Enter the command below in Run Command to run a 1 GPU job with WandB MLOps visualization integrated

Copy
Copied!

            
            wandb login <api key>;
torchrun --nproc_per_node=1 --nnodes=1 /workspace/brats-monai-curated-lab/brats_training_ddp.py --epochs=300 --val_interval=10 --cache_rate=0.15

to run without WandB visualization, add the --wandb=False flag

Copy
Copied!

            
            torchrun --nproc_per_node=1 --nnodes=1 /workspace/brats-monai-curated-lab/brats_training_ddp.py --epochs=300 --val_interval=5 --cache_rate=0.15 --wandb=False

Rename the job to single gpu BraTS training

Note

Once you have filled in all the required fields, you can copy the command at the bottom of the Create Job page and paste it into your terminal to run the job via the NGC CLI tool.
Wait for the job to run to completion, this should take about 37 hours
- If you do not wish to run the job to completion, click the kebab menu on the right of the Results button and then click Kill Job.

Note

While waiting, Base Command can run other jobs concurrently. Try running some of the multi GPU jobs at the same time!

Multi GPU Training

To run the job on multiple GPUs using PyTorch distributed data-parallel training, follow the single GPU job creation process, and update the torchrun command and change the ACE to have the required amount of GPUs.

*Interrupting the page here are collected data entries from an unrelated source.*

(** * Try: a minimal unit-testing harness (include/Try/Try.hpp)

    A shallow embedding of the header: the source context, the value
    renderer [detail::stream], the argument logger [detail::streamArgs],
    the test runner [Try::operator()] and the assertion helpers built on
    it, followed by the properties of the specification.

    Conventions of the embedding.
    - [std::size_t] is the 64-bit unsigned integer of an LP64 platform: a
      value of [N] below [2^64]; [++] wraps around.
    - a [std::ostream] is the text written to it so far; [std::endl] writes
      a newline.
    - a C++ type is known by its [typeid(T).name()], by whether it is
      [std::nullptr_t] and by its [operator<<], when it has one.  The
      operator is taken as a function to the text it inserts: rendering
      runs inside [noexcept] code and is required not to throw.
    - a callable (a test body, a comparison operator) is a function of the
      stream it may write to, to what it returns or throws and the stream
      it leaves behind.  Bodies are taken to terminate and not to call the
      runner they run under. *)

From Stdlib Require Import String Ascii List Bool NArith ZArith Lia.
From Stdlib Require Import DecimalString DecimalN DecimalPos.
Import ListNotations.

Local Open Scope string_scope.
Local Open Scope N_scope.

(** ** std::size_t *)

Module Size.

Definition bits : N := 64.

(** One past SIZE_MAX. *)
Definition modulus : N := 2 ^ bits.

(** [++n] on a [std::size_t]. *)
Definition incr (n : N) : N := (n + 1) mod modulus.

(** [os << n]: decimal digits, no sign, no padding. *)
Definition to_string (n : N) : string :=
  NilZero.string_of_uint (N.to_uint n).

The following examples, optimize GPU Utilization by increasing the amount of data cached on each GPU. You can see that as we increase GPUs, the increase in GPU memory allows for more of the dataset to be stored on GPU memory.

Two GPUs

Copy
Copied!

            
            torchrun --nproc_per_node=2 --nnodes=1 /workspace/brats-monai-curated-lab/brats_training_ddp.py --epochs=300 --val_interval=5 --cache_rate=0.375

Four GPUs

Copy
Copied!

            
            torchrun --nproc_per_node=4 --nnodes=1 /workspace/brats-monai-curated-lab/brats_training_ddp.py --epochs=300 --val_interval=5 --cache_rate=0.75

Eight GPUs

Copy
Copied!

            
            torchrun --nproc_per_node=8 --nnodes=1 /workspace/brats-monai-curated-lab/brats_training_ddp.py --epochs=300 --val_interval=5 --cache_rate=1.0

Analysis

When going through the lab, Weights and Biases is a great tool for analyzing important metrics for your model. You should get similar metrics as what is shown below when running the different training scripts.

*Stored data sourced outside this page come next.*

(** One turn of the loop of [filter_profiles]. *)
Definition filter_profile (email_enricher : option enricher) (p : profile)
    (state : list profile * filter_stats)
    : result (list profile * filter_stats) :=
  let '(filtered, stats) := state in
  let* company_name := profile_company p in
  if negb (truthy company_name) then
    Ok (filtered,
        {| big_corporate_list := big_corporate_list stats;
           big_corporate_api := big_corporate_api stats;
           no_company := no_company stats + 1;
           passed := passed stats |})
  else
  let* big := is_big_corporate company_name in
  if big then
    Ok (filtered,
        {| big_corporate_list := big_corporate_list stats + 1;
           big_corporate_api := big_corporate_api stats;
           no_company := no_company stats;
           passed := passed stats |})
  else
  let large :=
    match email_enricher with
    | None => false
    | Some en =>
        let domain :=
          Enricher.find_company_domain company_name
            (en_company_search en company_name) in
        if truthy domain then
          Enricher.is_large_company
            (Enricher.get_company_size domain (en_company_find en domain))
        else false
    end in
  if large then
    Ok (filtered,
        {| big_corporate_list := big_corporate_list stats;
           big_corporate_api := big_corporate_api stats + 1;
           no_company := no_company stats;
           passed := passed stats |})
  else
    Ok (filtered ++ [p],
        {| big_corporate_list := big_corporate_list stats;
           big_corporate_api := big_corporate_api stats;
           no_company := no_company stats;
           passed := passed stats + 1 |}).

Fixpoint filter_profiles_loop (email_enricher : option enricher)
    (profiles : list profile) (state : list profile * filter_stats)
    : result (list profile * filter_stats) :=
  match profiles with
  | [] => Ok state
  | p :: rest =>
      let* state := filter_profile email_enricher p state in
      filter_profiles_loop email_enricher rest state
  end.

(** [filter_profiles]: the kept profiles and the counters it prints. *)
Definition filter_profiles (email_enricher : option enricher)
    (profiles : list profile) : result (list profile * filter_stats) :=
  filter_profiles_loop email_enricher profiles
    ([], {| big_corporate_list := 0; big_corporate_api := 0;
            no_company := 0; passed := 0 |}).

As data gets distributed across multiple GPUs, the training time goes down significantly.

The time it takes to get to a benchmark of 80% mean dice accuracy also decreases with an increase in GPUs. It is important to note that the data is not shuffled between epochs. Data shuffling may increase the accuracy of the model faster due to more data being introduced to the individual GPUs.

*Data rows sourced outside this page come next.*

Lemma with_status_profiles me ps :
  forall d, fst (run me (with_status me ps) d) = map (annotate d me) ps
            /\ snd (run me (with_status me ps) d) = d.
Proof.
  induction ps as [|p rest IH]; intros d; [split; reflexivity|].
  cbn [with_status run exec].
  destruct (IH d) as [IH1 IH2].
  assert (Hb : forall B (q : prog (list Friend)) (g : list Friend -> B) d0,
             run me (bind q (fun fs => Ret (g fs))) d0 =
             (g (fst (run me q d0)), snd (run me q d0))).
  { intros B q g; induction q as [b|A r k IHq]; intros d0; [reflexivity|].
    cbn [bind run]. destruct (exec me r d0) as [x d1]. apply IHq. }
  rewrite Hb, IH1, IH2. cbn [fst snd map]. split; [|reflexivity].
  f_equal. unfold annotate, relationship, select_between.
  assert (Hf : filter (fun r => friendship_party me r && between me (p_id p) r)
                      (friendships d) =
               filter (between me (p_id p)) (friendships d)).
  { apply filter_ext; intros r.
    destruct (between me (p_id p) r) eqn:Hb'; [|apply andb_false_r].
    rewrite (between_same_parties me (p_id p) me r (or_introl eq_refl) Hb').
    reflexivity. }
  rewrite Hf. reflexivity.
Qed.

Lemma searchUsers_excludes_me me q d fs f :
  fst (run me (searchUsers me q) d) = Completed fs -> In f fs ->
  p_id (profile f) <> me.
Proof.
  unfold searchUsers. destruct (is_blank q).
  - cbn [run fst]; intros E; inversion E; subst; contradiction.
  - cbn [run exec]. unfold select_profiles_ilike.
    destruct (breaks_or_filter q); cbn [error data failed ok or_empty run fst];
      [discriminate|].
    match goal with |- context [with_status me ?l] => set (ps := l) end.
    destruct (with_status_profiles me ps d) as [E1 E2].
    assert (Hrun : fst (run me (fs0 <- with_status me ps ;; Ret (Completed fs0)) d)
                   = Completed (map (annotate d me) ps)).
    { rewrite <- E1. generalize (with_status me ps) d.
      intros w; induction w as [b|A r k IHw]; intros d0; [reflexivity|].
      cbn [bind run]. destruct (exec me r d0) as [x d1]. apply IHw. }
    rewrite Hrun. intros E Hf; inversion E; subst; clear E.
    apply in_map_iff in Hf as [p [<- Hp]]. simpl.
    subst ps. apply In_firstn, filter_In in Hp as [_ Hp].
    apply andb_true_iff in Hp as [Hne _].
    apply negb_true_iff, N.eqb_neq in Hne. exact Hne.
Qed.

(** C8, as the code has it. Neither handler compares requester and target
    and the schema has no such constraint: a request of [A] to [A] is
    inserted like any other (when [A] has a profile and has not sent that
    request before), from the friends screen and from the profile screen
    alike. What keeps self-requests out of the friends screen is the
    search, which never lists the caller. *)
Theorem self_request_is_inserted (A : uuid) (d : db) :
  has_profile d A = true ->
  friendship_pair_taken d A A = false ->
  run A (sendFriendRequest A A) d = (Completed (mark_pending A), add_request d A A)
  /\ run A (handleFriendAction A A None None) d =
       (Completed (Some "pending", Some (next_uuid d)), add_request d A A)
  /\ In (new_request d A A) (friendships (add_request d A A))
  /\ (forall q fs f, fst (run A (searchUsers A q) d) = Completed fs -> In f fs ->
                     p_id (profile f) <> A).
Proof.
  intros HA Hfree. split; [|split; [|split]].
  - rewrite run_sendFriendRequest, Hfree, HA; reflexivity.
  - unfold handleFriendAction, requestFriendship; cbn [run exec].
    rewrite insert_own_request, Hfree, HA; reflexivity.
  - unfold add_request; simpl. apply in_or_app; right; left; reflexivity.
  - intros q fs f; apply searchUsers_excludes_me.
Qed.

(** ** Errors of the friendship writes *)

(** C9, as the code has it, for the friendship writes of the friends
    screen. Whatever error answers the write (a store error or a failed
    transport), the handler stops there: no later request, no state update;
    the error goes to [console.error] and the handler returns normally, so
    its caller sees a fulfilled promise, not the error. On the store of the
    model: a refused [createRequest] leaves the store as it was after that
    single request. *)
Theorem friendship_write_errors_are_logged (me id : uuid) (e : pg_error) :
  (exists k, sendFriendRequest me id = Call (friendships_insert me id "pending") k
     /\ forall x, error x = Some e ->
          k x = Ret (Caught "Error sending friend request:" (store_error e)))
  /\ (exists k, acceptRequest me id = Call (friendships_update_status id "accepted") k
     /\ forall x, error x = Some e ->
          k x = Ret (Caught "Error accepting request:" (store_error e)))
  /\ (exists k, rejectRequest me id = Call (friendships_delete id) k
     /\ forall x, error x = Some e ->
          k x = Ret (Caught "Error rejecting request:" (store_error e)))
  /\ (exists k, removeFriend me id = Call (friendships_delete id) k
     /\ forall x, error x = Some e ->
          k x = Ret (Caught "Error removing friend:" (store_error e)))
  /\ (forall U msg, settle (@Caught U msg (store_error e)) = fulfilled)
  /\ (forall d, In e (store_errors me (sendFriendRequest me id) d) ->
        run me (sendFriendRequest me id) d =
          (Caught "Error sending friend request:" (store_error e), d)
        /\ requests_sent me (sendFriendRequest me id) d = 1).
Proof.
  repeat split.
  - eexists; split; [reflexivity|]. intros x Hx; cbv beta; rewrite Hx; reflexivity.
  - eexists; split; [reflexivity|]. intros x Hx; cbv beta; rewrite Hx; reflexivity.
  - eexists; split; [reflexivity|]. intros x Hx; cbv beta; rewrite Hx; reflexivity.
  - eexists; split; [reflexivity|]. intros x Hx; cbv beta; rewrite Hx; reflexivity.
  - revert H. rewrite run_sendFriendRequest.
    unfold sendFriendRequest; cbn [store_errors exec]. rewrite insert_own_request.
    destruct (friendship_pair_taken d me id); simpl.
    + intros [<-|[]]; reflexivity.
    + destruct (has_profile d me && has_profile d id); simpl.
      * intros [].
      * intros [<-|[]]; reflexivity.
  - unfold sendFriendRequest; cbn [requests_sent exec].
    destruct (insert_into_friendships me me id "pending" d) as [x d'].
    destruct (error x); reflexivity.
Qed.

(** ** Search *)

Lemma trimStart_nil_or_head (s : text) :
  trimStart s = [] \/
  exists c rest, trimStart s = c :: rest /\ is_whitespace c = false.
Proof.
  induction s as [|c s IH]; simpl; [left; reflexivity|].
  destruct (is_whitespace c) eqn:E; [exact IH|].
  right; exists c, s; split; [reflexivity | exact E].
Qed.

Lemma trimStart_nil (s : text) :
  trimStart s = [] <-> forallb is_whitespace s = true.
Proof.
  induction s as [|c s IH]; simpl; [tauto|].
  destruct (is_whitespace c); simpl; [exact IH|].
  split; discriminate.
Qed.

Lemma forallb_rev {A} (f : A -> bool) (l : list A) :
  forallb f (rev l) = forallb f l.
Proof.
  induction l as [|x l IH]; simpl; [reflexivity|].
  rewrite forallb_app, IH; simpl. rewrite andb_true_r. apply andb_comm.
Qed.

Lemma is_blank_whitespace (q : text) :
  is_blank q = forallb is_whitespace q.
Proof.
  unfold is_blank, trim.
  destruct (forallb is_whitespace q) eqn:Hq.
  - apply trimStart_nil in Hq. rewrite Hq. reflexivity.
  - destruct (trimStart_nil_or_head q) as [E|[c [rest [E Hc]]]].
    + apply trimStart_nil in E. congruence.
    + rewrite E.
      destruct (rev (trimStart (rev (c :: rest)))) as [|y l] eqn:Er; [|reflexivity].
      apply (f_equal (@rev N)) in Er. rewrite rev_involutive in Er.
      change (rev (@nil N)) with (@nil N) in Er.
      apply trimStart_nil in Er. rewrite forallb_rev in Er. simpl in Er.
      rewrite Hc in Er. discriminate.
Qed.

Section LikePatterns.
Variable eqc : N -> N -> bool.

Lemma like_percent p s :
  like_match eqc (percent :: p) s =
  like_match eqc p s
  || match s with [] => false | _ :: s' => like_match eqc (percent :: p) s' end.
Proof. destruct s; reflexivity. Qed.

Weights and Biases allows you to run jobs on Base Command and visualize them in real time to see the loss and accuracy of the model. This allows you to compare multiple models against eachother in real time. The code is already set up to showcase the training and validation loss, as well as the mean accuracy and individual label accuracies. The x axis is currently set to show the accuracy over time; however, this can be changed to compare other values such as the epoch number to the y axis.

If you opt into using Weights and Biases, it will also generate system analytics such as shown below. This can help you determine how the model is affecting your GPUs. Some of the below graphs have been customized to take an exponential moving average to visualize the average system usage and utilization over time. A higher GPU utilization may allow for your model to train faster. This can be potentially be done by caching more images on GPU Memory or increasing the batch size.